-- Task input --
Lemma sum_bounds (g : Point2D -> R) (lo hi : R) (ps : list Point2D) :
  (forall p, In p ps -> lo <= g p <= hi) ->
  INR (List.length ps) * lo <= fold_right Rplus 0 (map g ps)
                            <= INR (List.length ps) * hi.
Proof.
  induction ps as [|p ps IH]; intros Hin.
  - cbn. lra.
  - cbn [map fold_right]. rewrite length_cons, S_INR.
    assert (Hp := Hin p (or_introl eq_refl)).
    assert (Hps : forall q, In q ps -> lo <= g q <= hi)
      by (intros q Hq; apply Hin; now right).
    specialize (IH Hps). lra.
Qed.

(** X2. The smoothed position lies within the range of the buffer: between
    any bounds that hold of the abscissas (ordinates) of all buffered
    points. *)
Theorem smoothed_within_buffer (buf : list Point2D) (lo hi : R) :
  buf <> [] ->
  ((forall p, In p buf -> lo <= x p <= hi) ->
   lo <= x (getSmoothedPosition buf) <= hi)
  /\ ((forall p, In p buf -> lo <= y p <= hi) ->
      lo <= y (getSmoothedPosition buf) <= hi).
Proof.
  intros Hne. rewrite getSmoothedPosition_mean by assumption.
  assert (Hn : 0 < INR (List.length buf)).
  { apply lt_0_INR. destruct buf; [contradiction | cbn; lia]. }
  unfold mean. cbn [x y].
  split; intros Hin.
  - pose proof (sum_bounds x lo hi buf Hin) as [Hlo Hhi].
    split.
    + apply (Rmult_le_reg_r (INR (List.length buf))); [assumption|].
      unfold Rdiv. rewrite Rmult_assoc, Rinv_l by lra. lra.
    + apply (Rmult_le_reg_r (INR (List.length buf))); [assumption|].
      unfold Rdiv. rewrite Rmult_assoc, Rinv_l by lra. lra.
  - pose proof (sum_bounds y lo hi buf Hin) as [Hlo Hhi].
    split.
    + apply (Rmult_le_reg_r (INR (List.length buf))); [assumption|].
      unfold Rdiv. rewrite Rmult_assoc, Rinv_l by lra. lra.
    + apply (Rmult_le_reg_r (INR (List.length buf))); [assumption|].
      unfold Rdiv. rewrite Rmult_assoc, Rinv_l by lra. lra.
Qed.

Lemma smoothed_within_buffer_witness :
  0 <= x (getSmoothedPosition [mkPoint2D 0 0; mkPoint2D 100 0]) <= 100.
Proof.
  apply (proj1 (smoothed_within_buffer [mkPoint2D 0 0; mkPoint2D 100 0] 0 100
                  ltac:(discriminate))).
  intros p [<- | [<- | []]]; cbn; lra.
Defined.

Lemma strokesInvariant_init : strokesInvariant init.
Proof.
  split; [discriminate | constructor].
Qed.

Lemma strokesInvariant_step (op : Op) (d d' : t) :
  strokesInvariant d -> step op d = Some d' -> strokesInvariant d'.
Proof.
  intros [Hcur Hdone] Hstep.
  destruct op; cbn [step] in Hstep.
  - inversion Hstep; subst d'. unfold strokesInvariant, startStroke. cbn.
    split; [|assumption]. intros s Hs. inversion Hs; subst s. now split.
  - unfold addPoint in Hstep.
    destruct (currentStroke d) as [s|] eqn:Hs.
    + destruct (Hcur s eq_refl) as [Hopen Hwidth].
      destruct (applyJitterFilter point (filteredPosition d)) as [f fp].
      destruct (lastPoint (points s)); [|discriminate].
      inversion Hstep; subst d'. unfold strokesInvariant. cbn.
      split; [|assumption]. intros s' Hs'. inversion Hs'; subst s'.
      destruct (Num.geb _ _); cbn; now split.
    + inversion Hstep; subst d'. unfold strokesInvariant. rewrite Hs.
      now split.
  - inversion Hstep; subst d'. unfold updateLivePosition.
    destruct (applyJitterFilter point (filteredPosition d)) as [f fp].
    now split.
  - inversion Hstep; subst d'. now split.
  - inversion Hstep; subst d'. now split.
  - inversion Hstep; subst d'. unfold closeStroke.
    destruct (currentStroke d) as [s|] eqn:Hs.
    + destruct (Hcur s eq_refl) as [Hopen Hwidth].
      rewrite (calculateStrokeLength_arcLength d s Hs).
      destruct (Num.ltb _ _) eqn:Hshort;
        [split; [discriminate | assumption]|].
      destruct (Nat.ltb _ _) eqn:Hcount;
        [|split; [discriminate | assumption]].
      apply NumFacts.ltb_ge in Hshort. apply Nat.ltb_lt in Hcount.
      split; [discriminate|]. cbn [snd completedStrokes].
      apply Forall_app. split; [assumption|].
      constructor; [|constructor]. cbn. repeat split; trivial.
    + split; [|assumption]. cbn. now rewrite Hs.
  - inversion Hstep; subst d'. split; [discriminate | assumption].
  - inversion Hstep; subst d'. split; [discriminate | constructor].
  - inversion Hstep; subst d'. unfold removeCompletedStroke.
    destruct index as [i|]; [|now split].
    split; [assumption|]. cbn [completedStrokes].
    apply Forall_app.
    split; [now apply Forall_keep_firstn | now apply Forall_keep_skipn].
Qed.

(** X3. On every canvas that a sequence of calls produces, the stroke in
    progress is open and has the width [STROKE.WIDTH], and every completed
    stroke is closed, has that width, at least 3 points and an arc length of
    at least [GESTURE.MIN_STROKE_LENGTH]. *)
Theorem strokes_wellformed (d : t) : reachable d -> strokesInvariant d.
Proof.
  induction 1 as [|d d' op _ IH Hstep].
  - apply strokesInvariant_init.
  - exact (strokesInvariant_step op d d' IH Hstep).
Qed.

Lemma strokes_wellformed_witness :
  strokesInvariant (snd (closeStroke heldCanvas2)).
Proof.
  apply strokes_wellformed.
  exact (reachable_step heldCanvas2 _ CloseStroke reachable_held eq_refl).
Defined.

Lemma idle_canvas (d : t) (point : Point2D) :
  currentStroke d = None ->
  addPoint point d = Some d /\ closeStroke d = (None, d).
Proof.
  intros Hidle. unfold addPoint, closeStroke. now rewrite Hidle.
Qed.

Lemma closeStroke_clears (d : t) : currentStroke (snd (closeStroke d)) = None.
Proof.
  unfold closeStroke. destruct (currentStroke d) as [s|] eqn:Hs; [|assumption].
  destruct (Num.ltb _ _); [reflexivity|].
  destruct (Nat.ltb _ _); reflexivity.
Qed.

(** X4. After [discardStroke], and after [closeStroke] whatever it
    returned, no stroke is in progress: a further [addPoint] changes
    nothing, a further [closeStroke] returns null and changes nothing, and
    [discardStroke] has kept the completed strokes. *)
Theorem stroke_ended (d : t) (point : Point2D) :
  (currentStroke (discardStroke d) = None
   /\ completedStrokes (discardStroke d) = completedStrokes d
   /\ addPoint point (discardStroke d) = Some (discardStroke d)
   /\ closeStroke (discardStroke d) = (None, discardStroke d))
  /\ (currentStroke (snd (closeStroke d)) = None
      /\ addPoint point (snd (closeStroke d)) = Some (snd (closeStroke d))
      /\ closeStroke (snd (closeStroke d)) = (None, snd (closeStroke d))).
Proof.
  split.
  - split; [reflexivity|]. split; [reflexivity|].
    now apply idle_canvas.
  - split; [apply closeStroke_clears|].
    apply idle_canvas, closeStroke_clears.
Qed.

(** *** Rendering paths *)

Lemma last_cons_nonempty {A} (a d : A) (l : list A) :
  l <> [] -> last (a :: l) d = last l d.
Proof. destruct l; [contradiction | reflexivity]. Qed.

Lemma last_default {A} (d d' : A) (l : list A) :
  l <> [] -> last l d = last l d'.
Proof.
  induction l as [|a l IH]; intros Hne; [contradiction|].
  destruct l as [|b l]; [reflexivity|].
  rewrite !(last_cons_nonempty a) by discriminate.
  apply IH. discriminate.
Qed.

Lemma last_cons_shift {A} (a d : A) (l : list A) :
  last (a :: l) d = last l a.
Proof.
  destruct l as [|b l]; [reflexivity|].
  rewrite last_cons_nonempty by discriminate.
  apply last_default. discriminate.
Qed.

Lemma smoothSegments_cons (first : bool) (p0 p1 : Point2D)
  (rest : list Point2D) :
  exists cmd,
    smoothSegments first (p0 :: p1 :: rest)
    = cmd :: smoothSegments false (p1 :: rest).
Proof. eexists. reflexivity. Qed.

Lemma smoothSegments_length (first : bool) (pts : list Point2D) :
  List.length (smoothSegments first pts) = pred (List.length pts).
Proof.
  revert first. induction pts as [|p0 pts IH]; intros first; [reflexivity|].
  destruct pts as [|p1 rest]; [reflexivity|].
  destruct (smoothSegments_cons first p0 p1 rest) as [cmd ->].
  cbn [List.length]. rewrite IH. reflexivity.
Qed.

Lemma smoothSegments_nonempty (first : bool) (p0 p1 : Point2D)
  (rest : list Point2D) :
  smoothSegments first (p0 :: p1 :: rest) <> [].
Proof. cbn [smoothSegments]. discriminate. Qed.

(** The segments after the first end at the last point. *)
Lemma smoothSegments_pen (p0 p1 : Point2D) (rest : list Point2D) :
  penAfter (smoothSegments false (p0 :: p1 :: rest))
  = Some (mkPoint2D (x (last rest p1)) (y (last rest p1))).
Proof.
  revert p0 p1. induction rest as [|p2 rest IH]; intros p0 p1.
  - reflexivity.
  - unfold penAfter in *.
    change (smoothSegments false (p0 :: p1 :: p2 :: rest))
      with (QuadraticCurveTo (x p0) (y p0)
              ((x p0 + x p1) / 2) ((y p0 + y p1) / 2)
            :: smoothSegments false (p1 :: p2 :: rest)).
    rewrite last_cons_nonempty by apply smoothSegments_nonempty.
    rewrite IH. destruct rest as [|p3 rest]; [reflexivity|].
    rewrite (last_cons_nonempty p2) by discriminate.
    now rewrite (last_default p2 p1) by discriminate.
Qed.

(** X5. [drawSmoothCurve] draws nothing for fewer than 2 points; for 2 or
    more it begins a path at the first point, makes one line or curve call
    per pair of consecutive points, and leaves the pen on the last point.
    So the path of a closed stroke of at least 2 points, which
    [drawStrokePath] extends by the first point, ends where it began. *)
Theorem smooth_curve_path (pts : list Point2D) (p0 : Point2D) :
  ((List.length pts < 2)%nat -> drawSmoothCurve pts = [])
  /\ ((2 <= List.length pts)%nat -> hd_error pts = Some p0 ->
      (exists cmds,
         drawSmoothCurve pts
         = BeginPath :: CanvasMoveTo (x p0) (y p0) :: cmds
         /\ List.length cmds = pred (List.length pts))
      /\ penAfter (drawSmoothCurve pts)
         = Some (mkPoint2D (x (last pts p0)) (y (last pts p0)))
      /\ forall c w,
           penAfter (drawStrokePath (mkStroke pts c w true))
           = Some (mkPoint2D (x p0) (y p0))).
Proof.
  split.
  - intros Hshort. destruct pts as [|a [|b rest]]; try reflexivity.
    cbn in Hshort. lia.
  - intros Hlong Hhd.
    destruct pts as [|a [|b rest]]; cbn in Hlong; try lia.
    inversion Hhd; subst a. clear Hhd Hlong.
    assert (Hpen : forall q ps,
               penAfter (drawSmoothCurve (p0 :: q :: ps))
               = Some (mkPoint2D (x (last ps q)) (y (last ps q)))).
    { intros q [|q' ps]; [reflexivity|].
      unfold drawSmoothCurve, penAfter.
      rewrite !last_cons_nonempty
        by (try discriminate; apply smoothSegments_nonempty).
      change (smoothSegments true (p0 :: q :: q' :: ps))
        with (CanvasLineTo ((x p0 + x q) / 2) ((y p0 + y q) / 2)
              :: smoothSegments false (q :: q' :: ps)).
      rewrite last_cons_nonempty by apply smoothSegments_nonempty.
      rewrite (last_cons_shift q' q).
      exact (smoothSegments_pen q q' ps). }
    split; [|split].
    + destruct rest as [|c rest].
      * eexists. split; reflexivity.
      * eexists. split; [reflexivity|].
        rewrite smoothSegments_length. reflexivity.
    + rewrite Hpen, !last_cons_shift. reflexivity.
    + intros c w. unfold drawStrokePath. cbn [closed points app].
      rewrite Hpen. rewrite last_last. reflexivity.
Qed.

Lemma smooth_curve_path_witness :
  penAfter (drawStrokePath triangleStroke) = Some (mkPoint2D 0 0).
Proof.
  exact (proj2 (proj2 (proj2 (smooth_curve_path (points triangleStroke)
                                (mkPoint2D 0 0)) ltac:(cbn; lia) eq_refl))
           "#BAE1FF"%string STROKE.WIDTH).
Defined.

End DrawingCanvasFacts.

(** ** Gesture classification *)

Module GestureDetectorFacts.
Import GestureDetector GestureDetectorSpec.

Lemma distance_lt_bound (p q : Point2D) (r : R) :
  0 < r ->
  (x p - x q) * (x p - x q) + (y p - y q) * (y p - y q) < r * r ->
  distance p q < r.
Proof.
  intros Hr Hsq. unfold distance, hypot.
  apply NumFacts.sqrt_lt_bound; [|assumption|assumption].
  apply Rplus_le_le_0_compat; apply Rle_0_sqr.
Qed.

Lemma lm_defined (l : HandLandmarks) (i : nat) :
  wellFormed l -> (i < 21)%nat -> exists p, lm l i = Some p.
Proof.
  intros Hwf Hi. unfold lm.
  destruct (nth_error (landmarks l) i) as [p|] eqn:Hnth.
  - now exists p.
  - apply nth_error_None in Hnth. unfold wellFormed in Hwf. lia.
Qed.

Lemma isFingerExtended_defined (l : HandLandmarks) (tipIdx pipIdx : nat) :
  wellFormed l -> (tipIdx < 21)%nat -> (pipIdx < 21)%nat ->
  exists b, isFingerExtended l tipIdx pipIdx = Some b.
Proof.
  intros Hwf Ht Hp. unfold isFingerExtended.
  destruct (lm_defined l tipIdx Hwf Ht) as [tip ->].
  destruct (lm_defined l pipIdx Hwf Hp) as [pip ->].
  cbn. eauto.
Qed.

Lemma getPalmCenter_defined (l : HandLandmarks) :
  wellFormed l -> exists c, getPalmCenter l = Some c.
Proof.
  intros Hwf. unfold getPalmCenter, LANDMARKS.WRIST, LANDMARKS.INDEX_MCP,
    LANDMARKS.PINKY_MCP.
  destruct (lm_defined l 0 Hwf) as [p0 ->]; [lia|].
  destruct (lm_defined l 5 Hwf) as [p5 ->]; [lia|].
  destruct (lm_defined l 17 Hwf) as [p17 ->]; [lia|].
  cbn. eauto.
Qed.

Lemma calculateVelocity_defined (g : t) (l : HandLandmarks) (dt : R) :
  wellFormed l -> wellFormedDetector g ->
  exists v, calculateVelocity g l dt = Some v.
Proof.
  intros Hwf Hg. unfold calculateVelocity.
  destruct (lastLandmarks g) as [last|] eqn:Hlast; [|eauto].
  destruct (Num.eqb_num dt 0); [eauto|].
  destruct (getPalmCenter_defined l Hwf) as [c ->].
  destruct (getPalmCenter_defined last (Hg last Hlast)) as [c' ->].
  cbn. eauto.
Qed.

-- Exercise --
Would you give the number of lines of the data that include the string "further"? Nothing else is wanted.

-- Finished task --
2